Job

About

A job is an execution of a pipeline triggered by new data detected in an input repository.

When a commit is made to the input repository of a pipeline, jobs are created for all downstream pipelines in a directed acyclic graph (DAG), but they do not run until the prior pipelines they depend on produce their output. Each job runs the user’s code against the current commit in a repository at a specified branch and then submits the results to the output repository of the pipeline as a single output commit.

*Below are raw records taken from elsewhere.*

(** X4.  The run of [subnetManager.create] for a project that has no
    subnet yet, every call being fulfilled.  The subnets are listed a
    second time to compute the block: the subnet is created in the
    network of the manager with the block [prefix.(highest third octet
    + 1).0/24] of that second listing and the availability zone given
    (the default one when none is), then tagged as the subnet of the
    project, associated with the route table, and the association of
    the first default ACL with it is replaced by the ACL given.  The
    promise resolves with the description of the created subnet. *)
Theorem subnet_create_allocates_tags_and_associates :
  forall (W : Type) (P : Env.Provider W) (L : Env.Lib)
         (vpcId pid routeId aclId : string) (az : option string)
         (w : Env.World W)
         (lst lst2 : list Aws.SubnetDesc) (v : Aws.VpcDesc)
         (sn : Aws.SubnetDesc) (acls : list Aws.NetworkAcl)
         (acl : Aws.NetworkAcl) (a : Aws.AclAssociation)
         (c1 c2 c3 c4 c5 c6 c7 c8 : W),
    pid <> "" -> routeId <> "" -> aclId <> "" ->
    Env.describeSubnets P vpcId None (Env.cloud w) = (Env.Fulfilled lst, c1) ->
    ~ Exists (carriesProject L pid) lst ->
    Env.vpc_findProject P (Some pid) c1 = (Env.Fulfilled v, c2) ->
    Env.describeSubnets P vpcId None c2 = (Env.Fulfilled lst2, c3) ->
    let params :=
      {| Aws.ParamVpcId := vpcId;
         Aws.ParamCidrBlock :=
           Env.getCidrPrefixFromIPString L (Aws.VpcCidrBlock v) ++ "." ++
           subnetManager.incrementHighestCidr lst2;
         Aws.AvailabilityZone :=
           match az with
           | Some z => if Js.truthy (Js.Str z) then z else Env.AWS_DEFAULT_AZ L
           | None => Env.AWS_DEFAULT_AZ L
           end |} in
    let tags := [ {| Aws.Key := Env.CLUSTERNATOR_TAG L; Aws.Value := "true" |};
                  {| Aws.Key := Env.PROJECT_TAG L; Aws.Value := pid |} ] in
    Env.ec2_createSubnet P params c3 = (Env.Fulfilled sn, c4) ->
    Env.awsTagEc2 P (Aws.SubnetId sn) tags c4 = (Env.Fulfilled tt, c5) ->
    Env.ec2_associateRouteTable P routeId (Aws.SubnetId sn) c5
      = (Env.Fulfilled tt, c6) ->
    Env.ec2_describeNetworkAcls P vpcId c6 = (Env.Fulfilled acls, c7) ->
    head (List.filter Aws.IsDefault acls) = Some acl ->
    head (List.filter
            (fun el => String.eqb (Aws.AssocSubnetId el) (Aws.SubnetId sn))
            (Aws.Associations acl)) = Some a ->
    Env.ec2_replaceNetworkAclAssociation P (Aws.NetworkAclAssociationId a)
      aclId c7 = (Env.Fulfilled tt, c8) ->
    subnetManager.create P L vpcId pid routeId aclId az w
    = (Q.Resolved sn,
       {| Env.cloud := c8; Env.STATE := Env.STATE w;
          Env.log :=
            (Env.log w ++
             [ Env.DescribeSubnets vpcId None;
               Env.VpcFindProject (Some pid);
               Env.DescribeSubnets vpcId None;
               Env.Ec2CreateSubnet params;
               Env.AwsTagEc2 (Aws.SubnetId sn) tags;
               Env.Ec2AssociateRouteTable routeId (Aws.SubnetId sn);
               Env.Ec2DescribeNetworkAcls vpcId;
               Env.Ec2ReplaceNetworkAclAssociation
                 (Aws.NetworkAclAssociationId a) aclId ])%list |}).
Proof.
  intros W P L vpcId pid routeId aclId az w lst lst2 v sn acls acl a
         c1 c2 c3 c4 c5 c6 c7 c8 Hp Hr Ha Hd Hno Hv Hd2 params tags.
  apply (create_run P L vpcId pid routeId aclId az lst c1 v c2 lst2 c3 sn c4
           c5 c6 acls c7 acl a c8 w Hp Hr Ha Hd); [|exact Hv|exact Hd2].
  destruct (subnetManager.isPidInSubnetList L pid lst) eqn:E; [|reflexivity].
  exfalso. apply Hno. now apply isPidInSubnetList_carries.
Qed.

Each job has a unique alphanumeric identifier (ID) that users can reference in the <pipeline>@<jobID> format. Jobs have the following states:

Sate Description
CREATED An input commit exists, but the job has not been started by a worker yet.
STARTING The worker has allocated resources for the job (that is, the job counts towards parallelism), but it is still waiting on the inputs to be ready.
UNRUNNABLE The job could not be run, because one or more of its inputs is the result of a failed or unrunnable job. As a simple example, say that pipelines Y and Z both depend on the output from pipeline X. If pipeline X fails, both pipeline Y and Z will pass from STARTING to UNRUNNABLE to signify that they had to be cancelled because of upstream failures.
RUNNING The worker is processing datums.
EGRESS The worker has completed all the datums and is uploading the output to the egress endpoint.
FINISHING After all of the datum processing and egress (if any) is done, the job transitions to a finishing state where all of the post-processing tasks such as compaction are performed.
FAILURE The worker encountered too many errors when processing a datum.
KILLED The job timed out, or a user called StopJob
SUCCESS None of the bad stuff happened.